Tyrosine Kinase-Mediated Activation of Cytosolic Calcium Oscillations and Phastic Myometrical Contractions

These studies sought to test the hypothesis that tyrosine kinase-stimulated phasic myometrical contractions are mediated by activation of the phosphatidylinositol (PI)-signaling pathway and the generation of cytosolic calcium oscillations. For these studies, uterine tissue was obtained from adult female Sprague-Dawley white rats during the proestrus/estrus phase of the cycle. In vivo contraction studies were performed using pervanadate (a tyrosine phosphatase inhibitor) with and without inhibitors of the PI-signaling pathway, including 2-nitro-4-carboxyphenyl-N,N-diphenylcarbamate (a phospholipase C inhibitor), thimerosal (an inositol-trisphosphate receptor/channel inhibitor), and Ruthenium red (a ryanodine receptor inhibitor), and with oxytocin or prostaglandin F2α (two classic uterotonic agonists).

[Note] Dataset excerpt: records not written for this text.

Lemma init_built config rd pid paths d policy : __init__ config rd pid paths = Ok (d, policy) ->
  exists builtin installed p r ov lang, built config rd pid paths builtin installed p r ov lang d.
Proof.
  unfold __init__. intros Hd. apply bind_Ok in Hd as (builtin & Hb & Hd). apply bind_Ok in Hd as (p & Hp & Hd).
  cbv zeta in Hd. apply bind_Ok in Hd as (lang & Hl & Hd). apply bind_Ok in Hd as (installed & Hi & Hd).
  apply bind_Ok in Hd as ([] & Hg & Hd). apply bind_Ok in Hd as (r0 & Hr0 & Hd).
  apply bind_Ok in Hd as ([r ov] & Hr & Hd). apply bind_Ok in Hd as (pol & _ & Hd). injection Hd as <- _.
  exists builtin, installed, p, r, ov, lang. split; try done.
  - eapply load_chosen; [|exact Hr]. by eapply from_profile_chosen.
  - by eapply RolePreferences.load_choices.
Qed.

Section Built.
Context config rd pid paths builtin installed p r ov lang d
  (B : built config rd pid paths builtin installed p r ov lang d).
#[local] Abbreviation cs := (Manifest.replace_package_components builtin installed).

Lemma built_wf : Manifest.catalog_wf builtin /\ Manifest.catalog_wf installed /\ Manifest.catalog_wf cs.
Proof using B.
  destruct B. pose proof (builtin_catalog_wf _ _ _ bu_builtin0). pose proof (Manifest.load_installed_catalog _ _ _ bu_installed0).
  eauto using Manifest.replace_catalog_wf.
Qed.

Lemma built_object k obj : dget (catalog_objects builtin installed) k = Some obj ->
  match dget installed k with
  | Some _ => dget (numbered (length builtin) installed) k = Some obj
  | None => dget (numbered 0 builtin) k = Some obj
  end.
Proof using B.
  destruct built_wf as ([Hb _] & [Hi _] & _). rewrite catalog_objects_get by done.
  destruct (dget cs k); [|done]. destruct (dget (numbered (length builtin) installed) k) as [n|] eqn:Hn; intros Ho.
  - assert (is_Some (dget installed k)) as [m ->] by (by apply (numbered_has (length builtin)); rewrite Hn). exact Ho.
  - destruct (dget installed k) eqn:Hin; [|done]. exfalso. apply eq_None_not_Some in Hn. apply Hn, numbered_has. by rewrite Hin.
Qed.

Lemma built_objects k : is_Some (dget (catalog_objects builtin installed) k) <-> is_Some (dget cs k).
Proof using B.
  unfold catalog_objects. cbv zeta. rewrite Reload.dget_keep. apply fmap_is_Some.
Qed.
Lemma NoDup_map_iff (A X Y : Type) (f : A -> X) (g : A -> Y) (l : list A) :
  (forall a b, f a = f b <-> g a = g b) ->
  NoDup (map f l) <-> NoDup (map g l).
Proof.
  intro Hfg. induction l as [|a l IH]; cbn.
  - split; constructor.
  - split; intro H; inversion H as [|? ? Hnotin Hnd]; subst;
      (constructor; [|now apply IH]); intro Hin; apply Hnotin;
      apply in_map_iff in Hin; destruct Hin as (b & Heq & Hb);
      apply in_map_iff; exists b; (split; [|exact Hb]); now apply Hfg.
Qed.

Lemma NoDup_by_nodup (l : list N) : nodup N.eq_dec l = l -> NoDup l.
Proof. intro H. rewrite <- H. apply NoDup_nodup. Qed.

(** ** Claims on session identifiers *)

Section Sessions.

Variables B E : Type.
Variable cfg : LangSmithConfig B.
Variable self : EnhancedQAChatbot E.

Lemma start_conversation_session_spec (session_id : option string)
    (w : world B E) :
  exists b d,
    start_conversation_session cfg self session_id w =
      (Ok (if no_session_id session_id then nth_uuid w 0
           else match session_id with Some s => s | None => "" end),
       {| w_entropy := w_entropy w;
          w_drawn := (if no_session_id session_id then S (w_drawn w)
                      else w_drawn w);
          w_backend := b; w_ext := w_ext w;
          w_trace := (w_trace w ++ d)%list |}).
Proof.
  unfold start_conversation_session, nth_uuid.
  destruct session_id as [[|c s]|]; destruct (enable_tracing self);
    run; try sink_step; do 2 eexists; rewrite <- ?app_assoc; reflexivity.
Qed.

(** The decorated method: the wrapper's reads come before the one of
    [uuid4]. *)
Lemma conversation_session_spec (reads : nat) (session_id : option string)
    (w : world B E) :
  exists b d,
    traceable "conversation_session" reads
      (start_conversation_session cfg self session_id) w =
      (Ok (if no_session_id session_id then nth_uuid w reads
           else match session_id with Some s => s | None => "" end),
       {| w_entropy := w_entropy w;
          w_drawn := (if no_session_id session_id then S reads else reads)
                     + w_drawn w;
          w_backend := b; w_ext := w_ext w;
          w_trace := (w_trace w ++ d)%list |}).
Proof.
  rewrite traceable_run.
  destruct (start_conversation_session_spec session_id (after_reads reads w))
    as (b & d & Heq).
  exists b, d. rewrite Heq, nth_uuid_after_reads. cbn.
  destruct (no_session_id session_id); reflexivity.
Qed.
(** * Envelope detector: pattern and importance analysis

    A shallow embedding of the analysis code of [Demonstration.ipynb]
    (covariance estimator, spatial-pattern loop, filter spectrum, derived
    spectra, gradient aggregation) together with the properties the
    specification states about it.

    Arrays are [torch] / [numpy] tensors.  A tensor is modelled by its shape
    and its indexing function; array entries are real numbers (the exact
    arithmetic that float32 approximates), except in [Module Float32], where
    the element-wise products of the derived spectra are evaluated in IEEE
    binary32. *)

From Stdlib Require Import Reals Lra Lia ZArith List Bool Arith.
From Stdlib Require Import Sorted Permutation.
From Stdlib Require Import SpecFloat.
Import ListNotations.

Local Open Scope R_scope.

(** ** Exceptions and fallible computations *)

(** Python exception classes.  The first five are what the interpreter,
    [torch], [einops], [numpy] and [scipy] raise on the paths modelled
    below ([einops.EinopsError] is a subclass of [RuntimeError] and
    [numpy.AxisError] of [ValueError]; they are folded into them).
    [DegenerateInputError] is the class the specification names for too
    few samples; no path of the notebook constructs it. *)
Inductive exception : Type :=
| ZeroDivisionError
| IndexError
| RuntimeError
| ValueError
| AssertionError
| DegenerateInputError.

Inductive result (A : Type) : Type :=
| Ok (a : A)
| Raise (e : exception).

Arguments Ok {A} a.
Arguments Raise {A} e.

Definition bind {A B : Type} (c : result A) (k : A -> result B) : result B :=
  match c with
  | Ok a => k a
  | Raise e => Raise e
  end.

Notation "x <- c ;; k" := (bind c (fun x => k))
  (at level 61, c at next level, right associativity).

(** ** Tensors *)

Record tensor (A : Type) : Type := mkTensor {
  shape : list nat;
  get : list nat -> A
}.

Arguments mkTensor {A} shape get.
Arguments shape {A} t.
Arguments get {A} t idx.

(** An index is in range when it has one coordinate per axis, each below
    the size of its axis. *)
Definition valid_index (idx s : list nat) : Prop := Forall2 lt idx s.

(** Same shape and same entries. *)
Definition teq {A : Type} (x y : tensor A) : Prop :=
  shape x = shape y /\ forall idx, get x idx = get y idx.

(** Finite sums [f 0 + ... + f (n-1)]. *)
Fixpoint rsum (n : nat) (f : nat -> R) : R :=
  match n with
  | O => 0
  | S k => rsum k f + f k
  end.

(** [x.shape[-1]]: the size of the last axis; a 0-d tensor has none. *)
Definition shape_last {A : Type} (x : tensor A) : result nat :=
  match rev (shape x) with
  | [] => Raise IndexError
  | t :: _ => Ok t
  end.

(** Splits [lead ++ [a; b]] into [(lead, a, b)]. *)
Definition split_last2 (l : list nat) : option (list nat * nat * nat) :=
  match rev l with
  | b :: a :: r => Some (rev r, a, b)
  | _ => None
  end.

(** *** Broadcasting

    Shapes are aligned on their last axis; two sizes are compatible when
    they are equal or one of them is 1. *)
Fixpoint bshape_rev (s1 s2 : list nat) : option (list nat) :=
  match s1, s2 with
  | [], _ => Some s2
  | _, [] => Some s1
  | a :: s1', b :: s2' =>
      match bshape_rev s1' s2' with
      | None => None
      | Some s =>
          if a =? b then Some (a :: s)
          else if a =? 1 then Some (b :: s)
          else if b =? 1 then Some (a :: s)
          else None
      end
  end%nat.

Definition broadcast_shapes (s1 s2 : list nat) : option (list nat) :=
  option_map (@rev nat) (bshape_rev (rev s1) (rev s2)).

(** The index of an operand of shape [s] that an index of the broadcast
    result reads: missing leading axes are dropped and an axis of size 1 is
    always read at 0. *)
Fixpoint bidx_rev (s i : list nat) : list nat :=
  match s, i with
  | d :: s', k :: i' => (if d =? 1 then 0 else k)%nat :: bidx_rev s' i'
  | _, _ => []
  end.

Definition bidx (s i : list nat) : list nat := rev (bidx_rev (rev s) (rev i)).

(** Element-wise binary operation with broadcasting ([x - y], [x * y]). *)
Definition tzip {A B C : Type} (f : A -> B -> C) (x : tensor A) (y : tensor B)
  : result (tensor C) :=
  match broadcast_shapes (shape x) (shape y) with
  | None => Raise RuntimeError
  | Some s =>
      Ok (mkTensor s (fun i => f (get x (bidx (shape x) i))
                                 (get y (bidx (shape y) i))))
  end.

Definition tmap {A B : Type} (f : A -> B) (x : tensor A) : tensor B :=
  mkTensor (shape x) (fun i => f (get x i)).

(** [c * x] for a Python float [c]. *)
Definition scale (c : R) (x : tensor R) : tensor R := tmap (Rmult c) x.

(** [torch.mean(x, dim=-1, keepdims=True)].  On a 0-d tensor the only axis
    [dim=-1] can name is the tensor itself. *)
Definition mean_last (x : tensor R) : tensor R :=
  match rev (shape x) with
  | [] => x
  | T :: rl =>
      mkTensor (rev rl ++ [1%nat])
        (fun i => rsum T (fun t => get x (removelast i ++ [t]))
                  / IZR (Z.of_nat T))
  end.

(** [torch.einsum('...ct, ...Ct -> ...cC', x, x)], both operands being the
    same tensor: the Gram matrix of the rows of every leading element. *)
Definition einsum_ct_Ct_cC (x : tensor R) : result (tensor R) :=
  match split_last2 (shape x) with
  | None => Raise RuntimeError
  | Some (ls, C, T) =>
      Ok (mkTensor (ls ++ [C; C])
            (fun i =>
               match split_last2 i with
               | Some (lead, c, C') =>
                   rsum T (fun t => get x (lead ++ [c; t]) * get x (lead ++ [C'; t]))
               | None => 0
               end))
  end.

(** Python's true division [a / b] of two integers. *)
Definition py_div (a b : Z) : result R :=
  if (b =? 0)%Z then Raise ZeroDivisionError else Ok (IZR a / IZR b).

(** ** The covariance estimator (notebook cell 9)

<<
def covariance(x, unbiased=True, mean=None):
    if mean is None:
        mean = torch.mean(x, dim=-1, keepdims=True)
    x = x - mean
    covariance_matrix = 1 / (x.shape[-1] - unbiased) * torch.einsum('...ct, ...Ct -> ...cC', x, x)
    return covariance_matrix
>>
    The left operand of [*] is evaluated first, so the integer division
    fails before [einsum] is reached. *)
Definition covariance (x : tensor R) (unbiased : bool) (mean : option (tensor R))
  : result (tensor R) :=
  let mean := match mean with
              | None => mean_last x
              | Some m => m
              end in
  x <- tzip Rminus x mean ;;
  T <- shape_last x ;;
  c <- py_div 1 (Z.of_nat T - Z.b2z unbiased) ;;
  g <- einsum_ct_Ct_cC x ;;
  Ok (scale c g).

(** Tensors written out as nested lists, for concrete inputs. *)
Definition of_rows (C T : nat) (rows : list (list R)) : tensor R :=
  mkTensor [C; T]
    (fun i => match i with
              | [c; t] => nth t (nth c rows []) 0
              | _ => 0
              end).

Definition of_blocks (B C T : nat) (blocks : list (list (list R))) : tensor R :=
  mkTensor [B; C; T]
    (fun i => match i with
              | [b; c; t] => nth t (nth c (nth b blocks []) []) 0
              | _ => 0
              end).

(** ** The spatial-pattern loop (notebook cell 10) *)

(** [w[f:f+1]]: a slice of the first axis; out of range it is empty. *)
Definition slice_one {A : Type} (w : tensor A) (f : nat) : result (tensor A) :=
  match shape w with
  | [] => Raise IndexError
  | n :: s =>
      Ok (mkTensor ((if f <? n then 1 else 0)%nat :: s)
            (fun i => match i with
                      | a :: i' => get w ((f + a)%nat :: i')
                      | [] => get w []
                      end))
  end.

(** [w[f]]: integer indexing of the first axis. *)
Definition select {A : Type} (w : tensor A) (f : nat) : result (tensor A) :=
  match shape w with
  | [] => Raise IndexError
  | n :: s =>
      if (f <? n)%nat then Ok (mkTensor s (fun i => get w (f :: i)))
      else Raise IndexError
  end.

(** [einops.repeat(w, '1 1 t -> c 1 t', c=c)]. *)
Definition repeat_11t_c1t {A : Type} (w : tensor A) (c : nat) : result (tensor A) :=
  match shape w with
  | [1%nat; 1%nat; k] =>
      Ok (mkTensor [c; 1%nat; k]
            (fun i => match i with
                      | [_; _; j] => get w [0%nat; 0%nat; j]
                      | _ => get w i
                      end))
  | _ => Raise RuntimeError
  end.

(** Zeros [padding='same'] puts in front of the signal for a kernel of
    [k] taps (stride 1, dilation 1): [total = k - 1], [left = total // 2],
    the remaining [total - left] zeros follow the signal. *)
Definition same_pad_left (k : nat) : nat := ((k - 1) / 2)%nat.

(** Entry [p] of row [c] of the signal padded with [left] zeros in front. *)
Definition padded (x : tensor R) (lead : list nat) (L left c p : nat) : R :=
  if ((left <=? p) && (p <? left + L))%nat
  then get x (lead ++ [c; (p - left)%nat])
  else 0.

(** [F.conv1d(input, weight, bias=None, padding='same', groups=groups)]:
    cross-correlation of every output channel with the input channels of
    its group.  The input is [(C_in, L)] or [(batch, C_in, L)], the weight
    [(C_out, C_in / groups, k)]; empty channel, time or kernel axes are
    rejected. *)
Definition conv1d_same (input weight : tensor R) (groups : nat)
  : result (tensor R) :=
  match split_last2 (shape input), shape weight with
  | Some (ls, Cin, L), [Cout; Ipg; k] =>
      if ((length ls <=? 1) && (0 <? groups) && (Cin =? groups * Ipg)
          && (Cout mod groups =? 0) && (0 <? Cin) && (0 <? L) && (0 <? k)
          && (0 <? Cout))%nat
      then
        Ok (mkTensor (ls ++ [Cout; L])
              (fun idx =>
                 match split_last2 idx with
                 | Some (lead, o, t) =>
                     rsum Ipg (fun i =>
                       rsum k (fun j =>
                         get weight [o; i; j]
                         * padded input lead L (same_pad_left k)
                             (o / (Cout / groups) * Ipg + i)%nat (t + j)%nat))
                 | None => 0
                 end))
      else Raise RuntimeError
  | _, _ => Raise RuntimeError
  end.

(** The size a subscript shared by two [einsum] operands ranges over. *)
Definition bdim (a b : nat) : option nat :=
  if (a =? b)%nat then Some a
  else if (a =? 1)%nat then Some b
  else if (b =? 1)%nat then Some a
  else None.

Cytosolic calcium studies were performed using Fura-2-loaded myometrial strips. During these studies, pervanadate was observed to produce cytosolid calcium oscillations and phasic contractions in myometrical tissue comparable to those produced in response to oxytocin and prostaglandin F2α. The pervandate-stimulated phasic contractions were significantly suppressed in response to inhibition of phospholipase C, the inositol-trisphosphate receptor, and the ryanodine receptor, thereby confirming the importance of the PI-signaling pathway during tyrosine kinase-associated myometrical activity. Further confirming the important and shared role for the PI-signaling pathway during pervanadate-stimulated myometrical contractions, no significant additive effects were observed when classic uterotonic agonists such as oxytocin or prostaglandin F2α were combined with pervanadate.